Thermal study of polymerase chain reaction with capillary tubes

Abstract

Polymerase Chain Reaction (PCR) amplifies specific deoxyribonucleic acid (DNA) targets whereby the reaction vessels are placed in high thermal inertia media and subjected to multiple cycles of discrete temperatures to effect denaturation, annealing and extension events. Precise temperature control and efficient heat transfer are crucial factors in achieving amplification reproducibility and reliability as well as in reducing the time required for PCR. Understanding the temperature distribution and transfer characteristics during PCR will facilitate system optimization to enhance the efficiency of DNA amplification.
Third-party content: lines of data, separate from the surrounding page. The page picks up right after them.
(* ===== verification/WgKernel.v ===== *)
(** * pkg/wgkernel: the embedded WireGuard device

    config.go (validation, the key formats, the [IpcSet] payload), kernel.go
    (life cycle, [ActualListenPort], [Stats]) and the in-memory TUN of tun.go.
    The wireguard-go device is a parameter: what its calls answer is an
    argument. *)

From Stdlib Require Import Floats.SpecFloat.
From S2P Require Import Prelude GoStrings GoErrors GoTime Encoding NetIP.

Definition DefaultMTU : Z := 1280.
Definition MaxMTU : Z := 1380.

Definition clampMTU (mtu : Z) : Z :=
  if (mtu <=? 0)%Z then DefaultMTU else if (MaxMTU <? mtu)%Z then MaxMTU else mtu.

(** The TUN devices of the system (tun.go, tun_fromfd_linux.go and
    tun_fromfd_other.go); opening one is wireguard-go's. *)
Definition NewSystemTUN {T} (CreateTUN : bytes -> Z -> T) (name : bytes) (mtu : Z) : T :=
  CreateTUN name (clampMTU mtu).

Definition fromfd_unsupported : error := errors_New
  "wgkernel: NewTUNFromFD is not implemented on this platform (Linux/Android only); use NewSystemTUN for desktop".
Definition NewTUNFromFD {D} (linux : bool) (CreateUnmonitoredTUNFromFD : Z -> result error (D * bytes)) (fd mtu : Z)
    : result error (D * bytes) :=
  if linux then CreateUnmonitoredTUNFromFD fd else Err fromfd_unsupported.

(** ** Configuration *)

Record PeerConfig := mkPeerConfig {
  pc_PublicKey : bytes;
  pc_PresharedKey : bytes;
  pc_Endpoint : bytes;
  pc_AllowedIPs : list Prefix;
  pc_PersistentKeepalive : Z }.

Record Config := mkConfig {
  PrivateKey : bytes;
  Address : list Prefix;
  ListenPort : Z;
  MTU : Z;
  DNS : list Addr;
  Peers : list PeerConfig }.

Inductive key_error :=
| EmptyKey | HexDecode (e : hex_error) | HexKeyLength (n : nat)
| Base64Decode | Base64KeyLength (n : nat) | KeyFormat (n : nat).

Definition decodeWGKey (s : bytes) : result key_error bytes :=
  let s := TrimSpace s in
  if s =s? [] then Err EmptyKey
  else if (length s =? 64)%nat then
    let* k := rwrap HexDecode (hex_decode s) in
    guard (length k =? 32)%nat else HexKeyLength (length k) in Ok k
  else if (length s =? 44)%nat then
    match b64_decode StdEncoding s with
    | None => Err Base64Decode
    | Some k => guard (length k =? 32)%nat else Base64KeyLength (length k) in Ok k
    end
  else Err (KeyFormat (length s)).

Definition encodeWGKeyBase64 (raw : bytes) : bytes := b64_encode StdEncoding raw.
We describe a numerical thermal study investigating temperature profiles achieved using the classical method of manual transfer of PCR reaction vessels through a series of temperature-controlled media compared with that of a more recently reported method that displaces reaction vessels spatially by tilting through different temperature zones. It was found that while the classical method allows the reagent to achieve uniform temperature distribution, natural convection effects would necessitate translation speeds in excess of 150 mm/min in order to limit the reagent temperature drop to within 10 °C. With the tilt method, uniform temperature distributions as well as temperature settling times within 5 s could be attained. The simulation results demonstrated here indicate that the tilt method can be developed further to augment extreme PCR requiring less than 2s for each cycle.